(Saved data entries)

Lemma non_object_body_raises_witness :
  exists e,
    predict_stock (fun _ => "") (fun _ => "") (world_knowing ["AAPL"])
      (mkRequest (VList [VStr "AAPL"]))
    = (Raise e, [])
    /\ exn_class e = "AttributeError".
Proof.
  apply (non_object_body_raises
           (fun _ => "") (fun _ => "") (world_knowing ["AAPL"])
           (VList [VStr "AAPL"])); reflexivity.
Defined.

(** X12: an object whose 'stock' field is not a string (null, a number, a
    list ...) makes predict_stock raise AttributeError on [.strip] before
    the guard and outside the try, with nothing logged and nothing called. *)
Theorem non_string_stock_raises
  (repr : value -> string) (format_exc : exn -> string)
  (w : world) (d : dict value) (v : value) :
  dict_get d "stock" = Some v ->
  is_str v = false ->
  exists e,
    predict_stock repr format_exc w (mkRequest (VDict d)) = (Raise e, [])
    /\ exn_class e = "AttributeError".
Proof.
  intros Hd Hstr. unfold predict_stock. cbn [request_json].
  rewrite Predict.bind_ret.
  destruct d as [|kv d]; [discriminate|]. cbn [truthy].
  unfold value_get. rewrite Hd, Predict.bind_ret.
  destruct v; try discriminate Hstr; eexists; split; reflexivity.
Qed.

Lemma non_string_stock_raises_witness :
  exists e,
    predict_stock (fun _ => "") (fun _ => "") (world_knowing ["AAPL"])
      (mkRequest (VDict [("stock", VNone)]))
    = (Raise e, [])
    /\ exn_class e = "AttributeError".
Proof.
  apply (non_string_stock_raises
           (fun _ => "") (fun _ => "") (world_knowing ["AAPL"])
           [("stock", VNone)] VNone); reflexivity.
Defined.

(** X13: /predict depends on the 'stock' text through its trimmed,
    uppercased form alone: two objects whose 'stock' strings have the same
    normalized form get the same response and the same trace, whatever else
    they hold. *)
Theorem predict_ignores_case_and_padding
  (repr : value -> string) (format_exc : exn -> string)
  (w : world) (d1 d2 : dict value) (s t : string) :
  dict_get d1 "stock" = Some (VStr s) ->
  dict_get d2 "stock" = Some (VStr t) ->
  normalize s = normalize t ->
  predict_stock repr format_exc w (mkRequest (VDict d1))
  = predict_stock repr format_exc w (mkRequest (VDict d2)).
Proof.
  intros H1 H2 Hnorm.
  pose proof (TextMore.same_blankness s t Hnorm) as Hblank.
  destruct (String.eqb (Str.strip s) "") eqn:Hs.
  - symmetry in Hblank. apply String.eqb_eq in Hs, Hblank.
    unfold predict_stock, value_get; cbn [request_json].
    rewrite !Predict.bind_ret.
    destruct d1 as [|kv1 d1]; [discriminate|].
    destruct d2 as [|kv2 d2]; [discriminate|].
    cbn [truthy]. rewrite H1, H2, !Predict.bind_ret. cbn [value_strip].
    rewrite !Predict.bind_ret, Hs, Hblank. reflexivity.
  - symmetry in Hblank.
    rewrite (Predict.present_input repr format_exc w _ s)
      by (exists d1; repeat split; assumption).
    rewrite (Predict.present_input repr format_exc w _ t)
      by (exists d2; repeat split; assumption).
    unfold predict_body.
    rewrite (Predict.resolver_on_stripped w s),
            (Predict.resolver_on_stripped w t),
            (Predict.same_normal_form w s t Hnorm).
    reflexivity.
Qed.

Lemma predict_ignores_case_and_padding_witness :
  predict_stock (fun _ => "") (fun _ => "") world_down
    (mkRequest (VDict [("stock", VStr "  Tesla")]))
  = predict_stock (fun _ => "") (fun _ => "") world_down
      (mkRequest (VDict [("user", VStr "x"); ("stock", VStr "TESLA ")])).
Proof.
  apply (predict_ignores_case_and_padding
           (fun _ => "") (fun _ => "") world_down
           [("stock", VStr "  Tesla")]
           [("user", VStr "x"); ("stock", VStr "TESLA ")]
           "  Tesla" "TESLA "); reflexivity.
Defined.

(** ** More properties of get_stock_symbol *)

(** X14: resolution is idempotent on the input: the normalized text
    resolves exactly as the text itself (same result, same trace), so a
    symbol returned by the direct lookup resolves to itself. *)
Theorem resolver_is_stable_on_normal_form (w : world) (s : string) :
  get_stock_symbol w (normalize s) = get_stock_symbol w s.
Proof. apply Predict.same_normal_form, TextMore.normalize_fixed. Qed.

(** X15: the log of a run tells its outcome: an ERROR record is written
    exactly when get_stock_symbol raises, a WARNING record exactly when the
    history query raised, and every run writes exactly one record that is
    not a warning. *)
Theorem resolver_log_matches_outcome (w : world) (s : string) :
  (existsb is_error_log (trace_of (get_stock_symbol w s)) = true
   <-> exists e, result_of (get_stock_symbol w s) = Raise e)
  /\ (existsb is_warning (trace_of (get_stock_symbol w s)) = true
      <-> exists e, yf_history w (normalize s) "1d" = Raise e)
  /\ List.length
       (filter (fun ev => negb (is_outbound ev) && negb (is_warning ev))
               (trace_of (get_stock_symbol w s)))
     = 1%nat.
Proof.
  destruct (yf_history w (normalize s) "1d") as [df|e] eqn:Hq.
  - destruct (empty df) eqn:He.
    + rewrite (Resolver.empty_path w s df Hq He).
      unfold fallback_result, fallback_log.
      destruct (dict_get common_mappings (normalize s)); cbn;
        repeat split; try discriminate; eauto;
        intros [e' He']; discriminate He'.
    + rewrite (Resolver.direct_path w s df Hq He). cbn.
      repeat split; try discriminate; intros [e' He']; discriminate He'.
  - rewrite (Resolver.raise_path w s e Hq).
    unfold fallback_result, fallback_log, warning_log.
    destruct (dict_get common_mappings (normalize s)); cbn;
      repeat split; try discriminate; eauto;
      intros [e' He']; discriminate He'.
Qed.

(** X16: no entry of the alias table is dead: each key is in normal form
    and occurs once, so typing a key the service does not recognize
    resolves to the value written next to it. *)
Theorem every_alias_is_reachable (w : world) (k v : string) :
  In (k, v) common_mappings ->
  unrecognized w k ->
  result_of (get_stock_symbol w k) = Return v.
Proof.
  intros Hin Hun.
  assert (H : normalize k = k /\ dict_get common_mappings k = Some v).
  { unfold common_mappings in Hin; cbn [In] in Hin.
    repeat (destruct Hin as [[= <- <-] | Hin]; [split; reflexivity|]).
    contradiction. }
  destruct H as [Hnorm Hget].
  rewrite <- Hnorm in Hun.
  rewrite (Resolver.unrecognized_result w k Hun).
  unfold fallback_result. now rewrite Hnorm, Hget.
Qed.

Lemma every_alias_is_reachable_witness :
  result_of (get_stock_symbol (world_knowing ["MSFT"]) "SALESFORCE")
  = Return "CRM".
Proof.
  apply (every_alias_is_reachable (world_knowing ["MSFT"]) "SALESFORCE" "CRM").
  - unfold common_mappings; cbn [In]. do 9 right. left. reflexivity.
  - left. exists (mkFrame 0 7). split; reflexivity.
Defined.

• **WORK ORDER**
Word for word, reproduce every record shown above.

• **EXPECTED ANSWER**
Lemma non_object_body_raises_witness :
  exists e,
    predict_stock (fun _ => "") (fun _ => "") (world_knowing ["AAPL"])
      (mkRequest (VList [VStr "AAPL"]))
    = (Raise e, [])
    /\ exn_class e = "AttributeError".
Proof.
  apply (non_object_body_raises
           (fun _ => "") (fun _ => "") (world_knowing ["AAPL"])
           (VList [VStr "AAPL"])); reflexivity.
Defined.

(** X12: an object whose 'stock' field is not a string (null, a number, a
    list ...) makes predict_stock raise AttributeError on [.strip] before
    the guard and outside the try, with nothing logged and nothing called. *)
Theorem non_string_stock_raises
  (repr : value -> string) (format_exc : exn -> string)
  (w : world) (d : dict value) (v : value) :
  dict_get d "stock" = Some v ->
  is_str v = false ->
  exists e,
    predict_stock repr format_exc w (mkRequest (VDict d)) = (Raise e, [])
    /\ exn_class e = "AttributeError".
Proof.
  intros Hd Hstr. unfold predict_stock. cbn [request_json].
  rewrite Predict.bind_ret.
  destruct d as [|kv d]; [discriminate|]. cbn [truthy].
  unfold value_get. rewrite Hd, Predict.bind_ret.
  destruct v; try discriminate Hstr; eexists; split; reflexivity.
Qed.

Lemma non_string_stock_raises_witness :
  exists e,
    predict_stock (fun _ => "") (fun _ => "") (world_knowing ["AAPL"])
      (mkRequest (VDict [("stock", VNone)]))
    = (Raise e, [])
    /\ exn_class e = "AttributeError".
Proof.
  apply (non_string_stock_raises
           (fun _ => "") (fun _ => "") (world_knowing ["AAPL"])
           [("stock", VNone)] VNone); reflexivity.
Defined.

(** X13: /predict depends on the 'stock' text through its trimmed,
    uppercased form alone: two objects whose 'stock' strings have the same
    normalized form get the same response and the same trace, whatever else
    they hold. *)
Theorem predict_ignores_case_and_padding
  (repr : value -> string) (format_exc : exn -> string)
  (w : world) (d1 d2 : dict value) (s t : string) :
  dict_get d1 "stock" = Some (VStr s) ->
  dict_get d2 "stock" = Some (VStr t) ->
  normalize s = normalize t ->
  predict_stock repr format_exc w (mkRequest (VDict d1))
  = predict_stock repr format_exc w (mkRequest (VDict d2)).
Proof.
  intros H1 H2 Hnorm.
  pose proof (TextMore.same_blankness s t Hnorm) as Hblank.
  destruct (String.eqb (Str.strip s) "") eqn:Hs.
  - symmetry in Hblank. apply String.eqb_eq in Hs, Hblank.
    unfold predict_stock, value_get; cbn [request_json].
    rewrite !Predict.bind_ret.
    destruct d1 as [|kv1 d1]; [discriminate|].
    destruct d2 as [|kv2 d2]; [discriminate|].
    cbn [truthy]. rewrite H1, H2, !Predict.bind_ret. cbn [value_strip].
    rewrite !Predict.bind_ret, Hs, Hblank. reflexivity.
  - symmetry in Hblank.
    rewrite (Predict.present_input repr format_exc w _ s)
      by (exists d1; repeat split; assumption).
    rewrite (Predict.present_input repr format_exc w _ t)
      by (exists d2; repeat split; assumption).
    unfold predict_body.
    rewrite (Predict.resolver_on_stripped w s),
            (Predict.resolver_on_stripped w t),
            (Predict.same_normal_form w s t Hnorm).
    reflexivity.
Qed.

Lemma predict_ignores_case_and_padding_witness :
  predict_stock (fun _ => "") (fun _ => "") world_down
    (mkRequest (VDict [("stock", VStr "  Tesla")]))
  = predict_stock (fun _ => "") (fun _ => "") world_down
      (mkRequest (VDict [("user", VStr "x"); ("stock", VStr "TESLA ")])).
Proof.
  apply (predict_ignores_case_and_padding
           (fun _ => "") (fun _ => "") world_down
           [("stock", VStr "  Tesla")]
           [("user", VStr "x"); ("stock", VStr "TESLA ")]
           "  Tesla" "TESLA "); reflexivity.
Defined.

(** ** More properties of get_stock_symbol *)

(** X14: resolution is idempotent on the input: the normalized text
    resolves exactly as the text itself (same result, same trace), so a
    symbol returned by the direct lookup resolves to itself. *)
Theorem resolver_is_stable_on_normal_form (w : world) (s : string) :
  get_stock_symbol w (normalize s) = get_stock_symbol w s.
Proof. apply Predict.same_normal_form, TextMore.normalize_fixed. Qed.

(** X15: the log of a run tells its outcome: an ERROR record is written
    exactly when get_stock_symbol raises, a WARNING record exactly when the
    history query raised, and every run writes exactly one record that is
    not a warning. *)
Theorem resolver_log_matches_outcome (w : world) (s : string) :
  (existsb is_error_log (trace_of (get_stock_symbol w s)) = true
   <-> exists e, result_of (get_stock_symbol w s) = Raise e)
  /\ (existsb is_warning (trace_of (get_stock_symbol w s)) = true
      <-> exists e, yf_history w (normalize s) "1d" = Raise e)
  /\ List.length
       (filter (fun ev => negb (is_outbound ev) && negb (is_warning ev))
               (trace_of (get_stock_symbol w s)))
     = 1%nat.
Proof.
  destruct (yf_history w (normalize s) "1d") as [df|e] eqn:Hq.
  - destruct (empty df) eqn:He.
    + rewrite (Resolver.empty_path w s df Hq He).
      unfold fallback_result, fallback_log.
      destruct (dict_get common_mappings (normalize s)); cbn;
        repeat split; try discriminate; eauto;
        intros [e' He']; discriminate He'.
    + rewrite (Resolver.direct_path w s df Hq He). cbn.
      repeat split; try discriminate; intros [e' He']; discriminate He'.
  - rewrite (Resolver.raise_path w s e Hq).
    unfold fallback_result, fallback_log, warning_log.
    destruct (dict_get common_mappings (normalize s)); cbn;
      repeat split; try discriminate; eauto;
      intros [e' He']; discriminate He'.
Qed.

(** X16: no entry of the alias table is dead: each key is in normal form
    and occurs once, so typing a key the service does not recognize
    resolves to the value written next to it. *)
Theorem every_alias_is_reachable (w : world) (k v : string) :
  In (k, v) common_mappings ->
  unrecognized w k ->
  result_of (get_stock_symbol w k) = Return v.
Proof.
  intros Hin Hun.
  assert (H : normalize k = k /\ dict_get common_mappings k = Some v).
  { unfold common_mappings in Hin; cbn [In] in Hin.
    repeat (destruct Hin as [[= <- <-] | Hin]; [split; reflexivity|]).
    contradiction. }
  destruct H as [Hnorm Hget].
  rewrite <- Hnorm in Hun.
  rewrite (Resolver.unrecognized_result w k Hun).
  unfold fallback_result. now rewrite Hnorm, Hget.
Qed.

Lemma every_alias_is_reachable_witness :
  result_of (get_stock_symbol (world_knowing ["MSFT"]) "SALESFORCE")
  = Return "CRM".
Proof.
  apply (every_alias_is_reachable (world_knowing ["MSFT"]) "SALESFORCE" "CRM").
  - unfold common_mappings; cbn [In]. do 9 right. left. reflexivity.
  - left. exists (mkFrame 0 7). split; reflexivity.
Defined.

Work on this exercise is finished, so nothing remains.